Former Miss World Linor Abargil, who was stabbed, strangled and raped at knife point, poses with her 4-month-old daughter at her home in Netanya, Israel, on March 18.
When 18-year-old Israeli beauty queen Linor Abargil was crowned Miss World in 1998, the tears streaming down her cheeks appeared to be the overwhelming joy of a young woman fulfilling a dream. Few knew the painful truth behind them — that just six weeks earlier she had been raped at knife point.
Unlike
most victims of sexual assault, Abargil refused to keep quiet. She
pressed charges, spoke out publicly and testified at a trial that sent
her attacker to prison for 16 years.
Her ordeal inspired other Israeli women
to break their own silence and in the process, she became a national
symbol who helped de-stigmatize rape in the country.
Today, the 34-year-old mother of three’s
crusade against sexual violence is going global, thanks to an
international speaking tour and new documentary, “Brave Miss World,” in
which she details her ordeal and speaks to dozens of other victims, many
of whom shared their horrific tales for the first time.
“If you go through something very bad or
very hard, the only pill you can take is to tell, to take it out of
your system. Because if you don’t, it is like a tumor — it becomes
bigger and bigger until it kills you,” she said. “I feel that I have
this privilege to really help other women to open up.”
In “Brave Miss World,” director Cecilia
Peck chronicles Abargil’s journey from rape victim to outspoken lawyer
and activist and finally to wife and mother who discovered a newfound
comfort in her Jewish faith. Interviews with her parents, her husband
and even a former boyfriend shed light on how the rape altered her life
but also how her strength helped transform her into an unlikely
ambassador.
In the documentary, shot over four
years, Abargil listens to the stories of rape victims ranging from
American college students to young South African girls to Hollywood
celebrities like Fran Drescher and Joan Collins — who disclosed for the
first time that she married the man who raped her.

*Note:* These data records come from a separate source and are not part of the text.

(* ===== verification/LogRecord.v ===== *)
(** * Physical log records

    What [Writer::EmitPhysicalRecord] writes is what
    [Reader::ReadPhysicalRecord] accepts: the layout of one physical record
    and the lemmas that read it back, whole or cut short. Used by
    [LogRoundTrip.v]. *)

From S2P Require Import Prelude Status Coding Crc32c LogFormat LogWriter LogReader.
#[local] Open Scope Z_scope.

(** The bytes of a physical record: header and payload. *)
Definition phys_bytes (ln t : Z) (payload : bytes) : bytes :=
  record_header ln (Value [u8 t]) t payload ++ payload.

Definition lognum_bytes (ln t : Z) : bytes :=
  if legacy_type t then [] else EncodeFixed32 (u32 ln).
Definition header_size_of (t : Z) : Z :=
  if legacy_type t then kHeaderSize else kRecyclableHeaderSize.

Lemma Zlen_lognum ln t : Zlen (lognum_bytes ln t) = header_size_of t - kHeaderSize.
Proof. unfold lognum_bytes, header_size_of. by destruct (legacy_type t). Qed.
Lemma bytes_ok_lognum ln t : bytes_ok (lognum_bytes ln t).
Proof. unfold lognum_bytes. destruct (legacy_type t); auto with bytes. Qed.
Lemma header_size_bounds t : 7 <= header_size_of t <= 11.
Proof. unfold header_size_of. destruct (legacy_type t); by compute. Qed.
#[export] Hint Resolve bytes_ok_lognum : bytes.

(** The stored checksum covers type, log number and payload: the incremental
    computation of the writer is the checksum of their concatenation. *)
Lemma record_header_crc ln t payload : is_u 8 t → bytes_ok payload → Zlen payload < 2 ^ 64 →
  record_header ln (Value [u8 t]) t payload =
    EncodeFixed32 (Mask (Value (t :: lognum_bytes ln t ++ payload)))
    ++ [u8 (Z.land (Zlen payload) 0xff); u8 (Z.shiftr (Zlen payload) 8); t]
    ++ lognum_bytes ln t.
Proof.
  intros Ht Hp Hn. unfold record_header. change (if legacy_type t then [] else _)
    with (lognum_bytes ln t). rewrite (wrap_small 8 t) by done.
  assert (is_u 32 0) as H0 by (by compute).
  assert (bytes_ok [t]) as Hbt by (by constructor).
  assert ((if legacy_type t then Value [t] else Extend (Value [t]) (lognum_bytes ln t))
          = Value (t :: lognum_bytes ln t)) as ->.
  { unfold lognum_bytes. destruct (legacy_type t); [done|]. unfold Value.
    rewrite Extend_app by (done || auto with bytes). done. }
  assert (bytes_ok (t :: lognum_bytes ln t)).
  { apply (bytes_ok_app [t]). split; auto with bytes. }
  rewrite Combine_Extend by (done || by apply Extend_range).
  unfold Value at 1. rewrite Extend_app by done. done.
Qed.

“There is something about Linor that
gives credibility to rape survivors. They know that they will be
believed, it helps relieve that burden of shame,” said Peck, whose
previous work includes “Shut Up and Sing,” a documentary about the U.S.
country singers the Dixie Chicks.
Peck, daughter of legendary actor
Gregory Peck, said the film’s name was a subtle allusion to Aldous
Huxley’s famous novel “Brave New World,” in which the government tried
to control even citizens’ sex lives.
According to the Rape, Abuse and Incest
National Network, America’s largest anti-sexual violence organization, 1
out of 6 American women has been the victim of rape or an attempted
rape, with 60 percent of them unreported to police. The figures are
similar in Israel and other Western nations and far higher in the
developing world.
Peck said the film’s website has become a
focal point for victims to speak out. More than 300,000 people have
already visited the site, with many writing about the abuse they
experienced. Hundreds of emails arrive each day, she said.
Abargil said she is not the type of
person to just seek “justice for myself and then walk away.” Rather, she
felt that as a public figure, she had a responsibility to break the
taboo around rape and give other women the courage to talk about it.
It was not without a personal toll. “It
was one of the hardest things I ever did in my life,” she said. “A lot
of the time I didn’t have anything to say to the things that I heard.”
Abargil’s own story was just as
horrific. She was in Milan in October 1998 auditioning for modeling jobs
when she asked Uri Shlomo Nur, an Egyptian-born Israeli who ran a
travel agency there, to arrange a flight back to Israel.
Nur told her there were no flights from
Milan to Israel and offered to drive her to Rome, where she could catch a
plane. During the ride, Nur pulled the car into a thicket, stabbed her,
strangled her and raped her at knife point. She managed to escape and
call her mother.
“Linor said to me, ‘He tricked me, he raped me, he tried to kill me,’ ” her mother tearfully recalled in the film.
She told her daughter not to shower, to
report the rape to police and give DNA evidence at a hospital. That
helped convict Nur in Israel. Still in prison, he is slated for release
this summer.
Throughout the trial, Abargil refused to
have her name concealed or her face or voice distorted in media
coverage, insisting that there was no reason to be ashamed.
Miriam Schler, the director of the Tel
Aviv rape crisis center, said Abargil gave rape a “human face” and her
trial spurred a big boost in the number of women who sought help.
“She gives women legitimacy to come
forward, to say ‘I am not crazy, it’s not my fault, if people believe
her maybe someone will believe me,’ ” Schler said.
Abargil went on to work as a model and
an actress before becoming a criminal lawyer. Newly religious, the
bikinis and low-cut gowns of her past have been replaced by more modest
outfits and a head covering befitting an Orthodox Jewish woman.
She said the “stupid crown” she won for
Miss World would have meant nothing to her were it not for the platform
it provided to speak out.
“I think I have a lot of very good
things to say to women around the world,” she said. “I realized it (the
rape) doesn’t define me, it can’t define me.”